Этих немногих, наудачу выбранных примеров достаточно, чтобы непосредственно воспринять, какое существенное место занимают в духовной жизни Пушкина чувства горечи, уныния, разочарования, сознания имманентного трагизма жизни. Да это, в сущности, понятно и само собой; Пушкин был и слишком умным человеком, чтобы не учитывать этого очевидного факта, и слишком страстной и живой натурой, чтобы не переживать его на самом себе. Как всегда у Пушкина, правдивость этих поэтических высказываний может быть подтверждена личными признаниями его писем. Он пишет Осиповой: «Поверьте мне, жизнь, хотя и “сладостная привычка”, содержит в себе горечь, от которой наконец делается противной». «Я – атеист счастья; я не верю в него…». Плетневу: «Черт меня надоумил бредить о счастье, как будто я для него создан». Дельвигу к его женитьбе: «Будь счастлив, хотя это чертовски мудрено».
Наряду с лирическими исповеданиями трагического жизнеощущения следует обратить внимание на то, какое существенное место в творчестве Пушкина занимает объективное описание трагического начала в человеческой жизни – что, кажется, тоже еще недостаточно осознано. Об этом свидетельствует прежде всего драматическое дарование Пушкина, которое в «Борисе Годунове» бесспорно достигает шекспировской силы. Все маленькие драматические сцены посвящены описанию – и сколь мастерскому! – темных демонических сил, властвующих над человеческой душой и губящих ее. Из поэм – оставляя опять в стороне произведения юношеской, романтически-байронической эпохи – наиболее зрелые и совершенные – «Полтава» и «Медный всадник» – полны самого напряженного драматизма и кончаются трагической гибелью всех действующих лиц. О «Полтаве» сам Пушкин говорил, что образ Мазепы возбуждал в нем такой ужас, что он лишь большим усилием воли преодолел желание бросить этот замысел. Настроение «Медного всадника» характеризуется в вступлении словами «печален будет мой рассказ». Но интереснее всего в этом отношении «Евгений Онегин». При всем многообразии содержания и рассеянных в «Онегине» «полусмешных, полупечальных» наблюдений и размышлений, роман имеет своим композиционным сосредоточием три образа: Евгения, Татьяны и Ленского. Изображается трагическое крушение всех трех этих жизней. Ленский бессмысленно гибнет от столкновения своей незрелой мечтательности с циническим душевным холодом Онегина, а отчасти и с ложным стыдом перед «кумиром общественного мнения». Онегин остается с опустошенной душой, теряет по вине своего душевного холода счастье своей жизни. Сердце «бедной Тани» разбито навсегда, хотя эта трагическая гибель озарена светом добровольного самоотречения.
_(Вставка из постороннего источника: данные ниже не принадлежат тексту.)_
(** * QLogger: sinks, the registry and the write / rotate protocol

    A shallow embedding of [src/QLogger/qlogger.cpp] and [qlogger.h].

    - [LogLevel] is the C++ enum, kept as its underlying integer so that
      out-of-range values exist, as they do in C++.
    - [QLoggerWriter] (the sink) is a record of its five private members.
    - [QLoggerManager] (the registry) owns a
      [QMap<QString, QSharedPointer<QLoggerWriter>>]; a null shared pointer
      is [None].  Every writer is created by [new] inside [add] and is
      referenced from exactly one entry, so an entry stores its writer.
    - The outside world (file system, console of [qDebug], wall clock) is
      the record [World]; every method is a function that takes and
      returns it.
    - What belongs to Qt and not to this repository is either a parameter
      ([toString] of [QDateTime], the build flag [QT_DEBUG]) or a small
      model written from Qt's documentation ([QFileInfo], [QFile],
      [QString::arg]). *)

From Stdlib Require Import ZArith Lia Ascii String DecimalString.
From stdpp Require Import base gmap strings list.


(** ** Strings (QString) *)

Definition isEmpty (s : string) : bool :=
  match s with EmptyString => true | String _ _ => false end.

Fixpoint contains (c : ascii) (s : string) : bool :=
  match s with
  | EmptyString => false
  | String a r => Ascii.eqb a c || contains c r
  end.

(** The part of [s] before the first [c] (all of [s] when there is none). *)
Fixpoint beforeFirst (c : ascii) (s : string) : string :=
  match s with
  | EmptyString => EmptyString
  | String a r => if Ascii.eqb a c then EmptyString else String a (beforeFirst c r)
  end.

(** The part of [s] after the first [c] (empty when there is none). *)
Fixpoint afterFirst (c : ascii) (s : string) : string :=
  match s with
  | EmptyString => EmptyString
  | String a r => if Ascii.eqb a c then r else afterFirst c r
  end.

(** The part of [s] before the last [c] (empty when there is none). *)
Fixpoint beforeLast (c : ascii) (s : string) : string :=
  match s with
  | EmptyString => EmptyString
  | String a r => if contains c r then String a (beforeLast c r) else EmptyString
  end.

(** The part of [s] after the last [c] (all of [s] when there is none). *)
Fixpoint afterLast (c : ascii) (s : string) : string :=
  match s with
  | EmptyString => EmptyString
  | String a r =>
      if contains c r then afterLast c r
      else if Ascii.eqb a c then r else s
  end.

Fixpoint endsWith (c : ascii) (s : string) : bool :=
  match s with
  | EmptyString => false
  | String a EmptyString => Ascii.eqb a c
  | String _ r => endsWith c r
  end.

(** *** QString::arg

    [s.arg(a)] replaces every occurrence of the lowest numbered place
    marker of [s] ([%1] .. [%99], optionally written [%L1]) by [a]; a
    string without marker is returned as it is.  The scanner below follows
    Qt's: a percent sign, an optional [L], one digit and a second digit
    when there is one. *)

Inductive Piece : Type :=
  | Lit (c : ascii)
  | Marker (n : nat) (text : string).

Inductive ArgState : Type :=
  | Plain
  | Percent (loc : bool)
  | Digit (loc : bool) (d : nat).

Definition digitValue (c : ascii) : option nat :=
  let n := nat_of_ascii c in
  if (48 <=? n)%nat && (n <=? 57)%nat then Some (n - 48)%nat else None.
Из повестей Пушкина в «Капитанской дочке» – трагическое вторжение ужасов пугачевщины («русского бунта, бессмысленного и беспощадного») в мирную жизнь простых, добрых русских людей; «Дубровский» – трагедия столкновения между царящей в жизни неправдой и пробужденным ею духом отчаяния и мести. «Пиковая Дама» гениально изображает, как затаенная порочная страсть (к наживе) ведет человеческую душу через преступление и соприкосновение с оккультными силами к безумию. И даже сравнительно идиллические «Повести Белкина» содержат описание демонического образа Сильвио («Выстрел») и безысходно-печальный рассказ о человеческом бессердечии и легкомыслии, разбивающем жизнь старого станционного смотрителя.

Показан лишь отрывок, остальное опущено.